9.4. Broadening the Scope Beyond Leukemia
While this review focuses on leukemia, it is possible that taurine metabolism plays comparable roles in other hematologic and solid malignancies. Investigating TauT expression and taurine dependency across cancers may uncover common vulnerabilities and allow the design of broader therapeutic strategies. This comparative perspective could also clarify whether leukemia is uniquely dependent on taurine, or whether this reflects a generalizable cancer biology principle.
10. Conclusions
Taurine, long regarded as a conditionally essential amino acid with supportive physiological roles, has emerged as a central player in the survival of leukemic cells. Through its dedicated transporter SLC6A6, taurine provides more than osmotic stability — it buffers oxidative stress, preserves mitochondrial function, and enables blasts and stem-like populations to withstand therapeutic and environmental pressure. Unlike many metabolic pathways with built-in redundancies, taurine uptake converges on a single high-affinity transporter, making TauT both a gatekeeper and a potential therapeutic target.

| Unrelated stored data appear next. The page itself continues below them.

Lemma drain_ok io h logs i : hub_ok h logs → hub_ok (drain io h i) logs.
Proof.
  intros Hok. destruct (heap h !! i) as [s|] eqn:Hi; [|unfold drain; by rewrite Hi]. destruct (closed s) eqn:Ho.
  - rewrite (drain_closed io h i s Hi Ho). destruct Hok as [H1 H2 H3 H4 H5 H6]. pose proof (heap_alter_some h i s (drained io) Hi) as Hh.
    destruct (H4 i s Hi) as [Hl|Hg]; [by rewrite (sl_open _ _ Hl) in Ho|]. apply (drained_gone _ io) in Hg. constructor; try done.
    + intros j. rewrite H2. unfold isLive. rewrite Hh. destruct (decide (j = i)) as [->|Hne]; [|by rewrite lookup_insert_ne].
      by rewrite lookup_insert_eq, Hi, Ho, (sg_closed _ _ Hg).
    + intros j. unfold nextSub. rewrite Hh, (size_alter _ _ _ _ Hi). destruct (decide (j = i)) as [->|Hne]; [|by rewrite lookup_insert_ne, H3].
      rewrite lookup_insert_eq. by rewrite <- H3, Hi.
    + intros j sj. rewrite Hh. destruct (decide (j = i)) as [->|Hne]; [|rewrite lookup_insert_ne by done; apply H4].
      rewrite lookup_insert_eq. intros [= <-]. by right.
    + intros j. rewrite Hh. destruct (decide (j = i)) as [->|Hne]; [by rewrite lookup_insert_eq|]. rewrite lookup_insert_ne by done. apply H6.
  - eapply hub_ok_ext; [|eapply (touched_ok h _ logs i s (drained io s) []); [done..|by apply drain_touched|done|]].
    + intros j. unfold told. destruct (Nat.eqb j i); by rewrite ?app_nil_r.
    + rewrite app_nil_r. apply drained_open, sub_ok_open; [by apply Hok|done].
Qed.

Lemma register_ok h logs c : hub_ok h logs → hub_ok (Register h c).1 logs.
Proof.
  intros [H1 H2 H3 H4 H5 H6]. unfold Register. cbn [fst].
  assert (heap h !! nextSub h = None) as Hn by (apply eq_None_not_Some; intros ?%H3; lia). constructor; cbn [subs heap]; try done.
  - apply NoDup_app. split_and!; [done| |apply NoDup_singleton]. intros i Hi%H2 ->%list_elem_of_singleton. unfold isLive in Hi. by rewrite Hn in Hi.
  - intros i. rewrite elem_of_app, list_elem_of_singleton, H2. unfold isLive. cbn [heap]. destruct (decide (i = nextSub h)) as [->|Hne].
    + rewrite lookup_insert_eq, Hn. cbn. tauto.
    + rewrite lookup_insert_ne by done. tauto.
  - intros i. unfold nextSub at 2. cbn [heap]. rewrite map_size_insert, Hn. destruct (decide (i = nextSub h)) as [->|Hne].
    + rewrite lookup_insert_eq. unfold nextSub. split; [intros _; lia|done].
    + rewrite lookup_insert_ne by done. rewrite H3. unfold nextSub in *. lia.
  - intros i s. destruct (decide (i = nextSub h)) as [->|Hne]; [|rewrite lookup_insert_ne by done; apply H4].
    rewrite lookup_insert_eq. intros [= <-]. left. rewrite H6 by done. by constructor.
  - intros i. destruct (decide (i = nextSub h)) as [->|Hne]; [by rewrite lookup_insert_eq|]. rewrite lookup_insert_ne by done. apply H6.
Qed.

Lemma hreach_ok h logs : hreach h logs → hub_ok h logs.
Proof.
  induction 1 as [dir|h logs o _ IH Ho].
  { constructor; cbn [NewHub subs heap]; [constructor| | |done|done|done]; intros i.
    - unfold isLive. cbn [NewHub heap]. rewrite lookup_empty, elem_of_nil. done.
    - unfold nextSub. cbn [NewHub heap]. rewrite lookup_empty, map_size_empty. split; [by intros []|lia]. }
  destruct o as [c|j sealed openTail root|data|idx|name maxT|j body|j io]; cbn [runHub itemFor op_ok] in *.
  - eapply hub_ok_ext; [|apply register_ok, IH]. intros i. destruct (isLive h i); by rewrite ?app_nil_r.
  - destruct Ho as (?&?&?&?&?). eapply hub_ok_ext; [|apply response_ok; [exact IH|by apply itemOf_snapshot]]. intros i. by rewrite told_live.
  - destruct (broadcast_ok (appendWal data) (WalData data) h logs) as (logs'&Hok&E); [intros; by apply appendWal_ok|apply appendWal_elsewhere|done|].
    by eapply hub_ok_ext; [|exact Hok].
  - destruct (broadcast_ok (sendMarker (SealFrame idx) 48) (Control (SealFrame idx)) h logs) as (logs'&Hok&E);
      [intros; apply sendMarker_ok; [done..|by apply itemOf_seal]|intros; apply elsewhere_alter|done|]. by eapply hub_ok_ext; [|exact Hok].
  - destruct (broadcast_ok (sendMarker (RootFrame name maxT) 64) (Control (RootFrame name maxT)) h logs) as (logs'&Hok&E);
      [intros; apply sendMarker_ok; [done..|destruct Ho; by apply itemOf_root]|intros; apply elsewhere_alter|done|]. by eapply hub_ok_ext; [|exact Hok].
  - eapply hub_ok_ext; [|apply response_ok; [exact IH|done]]. intros i. by rewrite told_live.
  - eapply hub_ok_ext; [|apply drain_ok, IH]. intros i. destruct (isLive h i); by rewrite ?app_nil_r.
Qed.

(** ** The theorems *)

(** Everything but the records in the buffer was written. *)
Definition idle (s : Subscriber) : Prop := closed s = false ∧ phase s = DIdle ∧ queue s = [].

Definition drains (h : Hub) (i n : nat) : Hub := Nat.iter n (fun h => drain None h i) h.

Lemma drain_live h i s : heap h !! i = Some s → closed s = false → heap (drain None h i) !! i = Some (drained None s).
Proof. intros Hi Ho. destruct (drain_touched None h i s Hi Ho) as (_&->&_). apply lookup_insert_eq. Qed.

Lemma drained_stays s : closed s = false → closed (drained None s) = false ∧ sbuf (drained None s) = sbuf s.
Proof. intros Ho. unfold drained. destruct (phase s); rewrite ?Ho; [done| |done..]. by destruct (_ || _). Qed.

Lemma drains_live h i s n : heap h !! i = Some s → closed s = false →
  heap (drains h i n) !! i = Some (Nat.iter n (drained None) s) ∧ closed (Nat.iter n (drained None) s) = false
  ∧ sbuf (Nat.iter n (drained None) s) = sbuf s.
Proof.
  intros Hi Ho. unfold drains. induction n as [|n (IH1&IH2&IH3)]; [done|]. cbn [Nat.iter nat_rect]. fold (Nat.iter n (drained None) s) in *.
  split; [by apply drain_live|]. destruct (drained_stays _ IH2) as [-> ->]. done.
Qed.

(** At most eight steps: the frames in hand, a credit, the rest of the queue. *)
Lemma drained_idle s : closed s = false → (queue s ≠ [] → phase s ≠ DIdle) → ∃ n, (n ≤ 7)%nat ∧ idle (Nat.iter n (drained None) s).
Proof.
  intros Ho Hb. destruct s as [c b q bl d cl p st]. cbn [closed queue phase] in *. subst cl. unfold idle.
  assert (∀ q d bl st, ∃ n, (n ≤ 4)%nat ∧ idle (Nat.iter n (drained None) (mkSub c b q bl d false DTake st))) as G.
  { intros q' d' bl' st'. destruct q' as [|x q']; [by exists 1%nat; split; [lia|]|by exists 4%nat; split; [lia|]]. }
  assert (∀ n s, Nat.iter n (drained None) (drained None s) = Nat.iter (S n) (drained None) s) as Hit.
  { intros n s. symmetry. apply (Nat.iter_succ_r n). }
  destruct p as [| |frames|total].
  - exists 0%nat. split; [lia|]. split_and!; [done|done|]. destruct q; [done|]. exfalso. by apply Hb.
  - destruct (G q d bl st) as (n&Hn&Hi). exists n. split; [lia|done].
  - destruct (G q d (Z.max 0 (bl - Z.of_nat (length (writeFrames frames)))) (st ++ writeFrames frames)) as (n&Hn&Hi). exists (S (S n)). split; [lia|].
    rewrite <- !Hit. exact Hi.
  - destruct (G q d (Z.max 0 (bl - total)) st) as (n&Hn&Hi). exists (S n). split; [lia|]. rewrite <- Hit. exact Hi.
Qed.

(** C14. Whatever broadcasts, responses and drains come in whatever order, and however
    writes fail, a reader of a subscriber's connection takes a beginning of what the
    subscriber was told since it registered: the same bytes of the log with the same
    frames at the same places between them, so that the records of a request come
    before its response. As long as the subscriber is open, at most seven turns of its
    drain deliver everything but the records still in its buffer. *)
Theorem replication_in_order h logs i s :
  hreach h logs → heap h !! i = Some s → Forall fits (framed (logs i)).1 →
  flat (map itemOf (framesIn (sent s))) `prefix_of` flat (logs i)
  ∧ (closed s = false → ∃ n s', (n ≤ 7)%nat ∧ heap (drains h i n) !! i = Some s'
       ∧ flat (map itemOf (framesIn (sent s'))) ++ map inl (sbuf s) = flat (logs i)).
Proof.
  intros Hr Hi Hf. pose proof (hreach_ok h logs Hr) as Hok. pose proof (framed_flat _ (ho_log _ _ Hok i) Hf) as Hfl. split.
  - assert (sent s `prefix_of` writeFrames (framed (logs i)).1) as Hp.
    { destruct (ho_sub _ _ Hok i s Hi) as [Hl|Hg]; [|apply Hg]. etrans; [|by apply live_prefix]. by eexists. }
    apply framesIn_prefix in Hp as [k Hk]; [|done]. rewrite <- Hfl, Hk, map_app, flat_app, <- app_assoc. by eexists.
  - intros Ho. pose proof (sub_ok_open _ _ (ho_sub _ _ Hok i s Hi) Ho) as Hl.
    destruct (drained_idle s Ho (sl_busy _ _ Hl)) as (n&Hn&_&Hph&Hq). destruct (drains_live h i s n Hi Ho) as (Hi'&Ho'&Hb').
    eexists n, _. split_and!; [done|exact Hi'|]. assert (sub_live (logs i) (Nat.iter n (drained None) s)) as Hl'.
    { clear Hn Hph Hq Hi' Hb'. induction n as [|n IH]; [done|]. cbn [Nat.iter nat_rect] in *. fold (Nat.iter n (drained None) s) in *.
      apply sub_ok_open; [|done]. apply drained_open, IH. by destruct (drains_live h i s n Hi Ho) as (_&?&_). }
    pose proof (sl_sent _ _ Hl') as Hs. rewrite Hph, Hq in Hs. cbn [inflight app] in Hs. rewrite app_nil_r in Hs. rewrite <- Hs, <- Hfl.
    rewrite <- (app_nil_r (writeFrames _)), framesIn_app, framesIn_nil, app_nil_r by done. by rewrite (sl_buf _ _ Hl).
Qed.

(** ** Samples *)

Definition sampleOps : list hop :=
  [HRegister 7; HSnapshot 0 [bs "wal.000000"] (bs "tail") (bs "root"); HDrain 0 None; HWal (bs "abc"); HDrain 0 None; HWal (bs "de");
   HResponse 0 (ErrorFrame (bs "no")); HDrain 0 None; HSeal 3; HDrain 0 None; HDrain 0 (Some 30%nat)].
Definition runHubs (h : Hub) (os : list hop) : Hub := fold_left runHub os h.

Definition logAfter (h : Hub) (logs : nat → list item) (o : hop) : nat → list item :=
  fun i => if isLive h i then logs i ++ itemFor h o i else logs i.
Fixpoint logsOf (h : Hub) (logs : nat → list item) (os : list hop) : nat → list item :=
  match os with
  | [] => logs
  | o :: os' => logsOf (runHub h o) (logAfter h logs o) os'
  end.

Lemma hreach_run h logs os : hreach h logs → (∀ n o, os !! n = Some o → op_ok (runHubs h (take n os)) o) → hreach (runHubs h os) (logsOf h logs os).
Proof.
  revert h logs. induction os as [|o os IH]; intros h logs Hr Hos; [done|]. cbn [runHubs fold_left logsOf]. apply IH.
  - apply HStep; [done|]. apply (Hos 0%nat o). done.
  - intros n o' Hn. apply (Hos (S n) o' Hn).
Qed.

Lemma sample_hub_reach : hreach (runHubs (NewHub (bs "blobs")) sampleOps) (logsOf (NewHub (bs "blobs")) (fun _ => []) sampleOps).
Proof.
  apply hreach_run; [constructor|]. intros n o Hn.
  destruct n as [|[|[|[|[|[|[|[|[|[|[|n]]]]]]]]]]]; [injection Hn as <-; try exact I..|done]; cbn [op_ok].
  - split_and!; [done|repeat constructor|done..].
  - vm_compute. reflexivity.
  - done.
Qed.

Lemma replication_in_order_witness :
  ∃ s, heap (runHubs (NewHub (bs "blobs")) sampleOps) !! 0%nat = Some s ∧ closed s = true
    ∧ flat (map itemOf (framesIn (sent s))) `prefix_of` flat (logsOf (NewHub (bs "blobs")) (fun _ => []) sampleOps 0%nat).
Proof.
  eexists. split; [vm_compute; reflexivity|]. split; [reflexivity|].
  refine (proj1 (replication_in_order _ _ 0 _ sample_hub_reach _ _)); [vm_compute; reflexivity|apply (bool_decide_unpack _); vm_compute; reflexivity].
Defined.

(** Records are not sent before a response or a marker comes: a subscriber that
    sends no requests sees none of them until a segment is sealed or a root published. *)
Lemma records_wait h i s d : heap h !! i = Some s → queue s = [] → phase s = DIdle →
  ∀ s', heap (appendWal d h i) !! i = Some s' → queue s' = [] ∧ phase s' = DIdle ∧ sent s' = sent s.
Proof.
  intros Hi Hq Hp s'. unfold appendWal. rewrite Hi. destruct (closed s); [rewrite Hi; by intros [= <-]|]. cbv zeta. destruct (_ >? _).
  - unfold markClosed, withSub. cbn [heap]. rewrite lookup_alter_eq, Hi. cbn. destruct (closed s); cbn; rewrite ?lookup_alter_eq, ?Hi; cbn; intros [= <-]; done.
  - unfold withSub. cbn [heap]. rewrite lookup_alter_eq, Hi. by intros [= <-].
Qed.

(** The count of pending bytes is not exact: here 15 bytes wait and none are
    counted, because a drain takes off the framing that was never counted. *)
Example backlog_undercounts :
  (fun s => (length (sbuf s), backlog s)) <$>
    heap (runHubs (NewHub []) [HRegister 1; HWal (bs "abc"); HResponse 0 (ErrorFrame []); HDrain 0 None; HWal (replicate 15 66);
                               HDrain 0 None; HDrain 0 None]) !! 0%nat
  = Some (15%nat, 0).
Proof. vm_compute. reflexivity. Qed.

The clinical implications are profound. High SLC6A6 expression aligns with aggressive disease biology and therapy resistance across leukemia subtypes. By supporting leukemic stem cell persistence, taurine metabolism contributes directly to relapse, the greatest barrier to cure. These insights place the taurine–TauT axis alongside glycolysis and glutamine metabolism as a defining feature of leukemic reprogramming.
Future progress will depend on the development of selective TauT inhibitors, systematic clinical validation of taurine dependency, and integration of transporter targeting into combination regimens. If these hurdles can be overcome, disrupting taurine metabolism may allow existing therapies to achieve deeper remissions and potentially eradicate the stem-cell reservoir. In this sense, taurine is no longer a peripheral metabolite but a critical vulnerability that could reshape the therapeutic landscape of leukemia.
Author Contributions
Anshu Rao: Writing Original Draft, Writing Review & Editing, Visualization; Bishal Patgiri: Visualization; Jitendra Kumar: Writing Review & Editing; Uddalak Das: Conceptualization, Project Administration, Supervision, Funding Acquisition, Review & Editing. All authors critically revised the paper and approved the final version.
Funding
The author(s) acknowledge the funds received by Uddalak Das from the Department of Biotechnology (Grant No: DBTHRDPMU/JRF/BET-24/I/2024-25/376), the Council of Scientific and Industrial Research (Grant No: 24J/01/00130), and the Indian Council of Medical Research (Grant No: 3/1/3/BRET-2024/HRD (L1)).
Declaration of generative AI and AI-assisted technologies in the writing process
The writing of this review paper involved the use of generative AI and AI-assisted technologies only to enhance the clarity, coherence, and overall quality of the manuscript. The authors acknowledge the contributions of AI in the writing process while ensuring that the final content reflects the author's own insights and interpretations of the literature. All interpretations and conclusions drawn in this manuscript are the sole responsibility of the author.
Declaration of Competing Interest
The author(s) report no conflict of interest.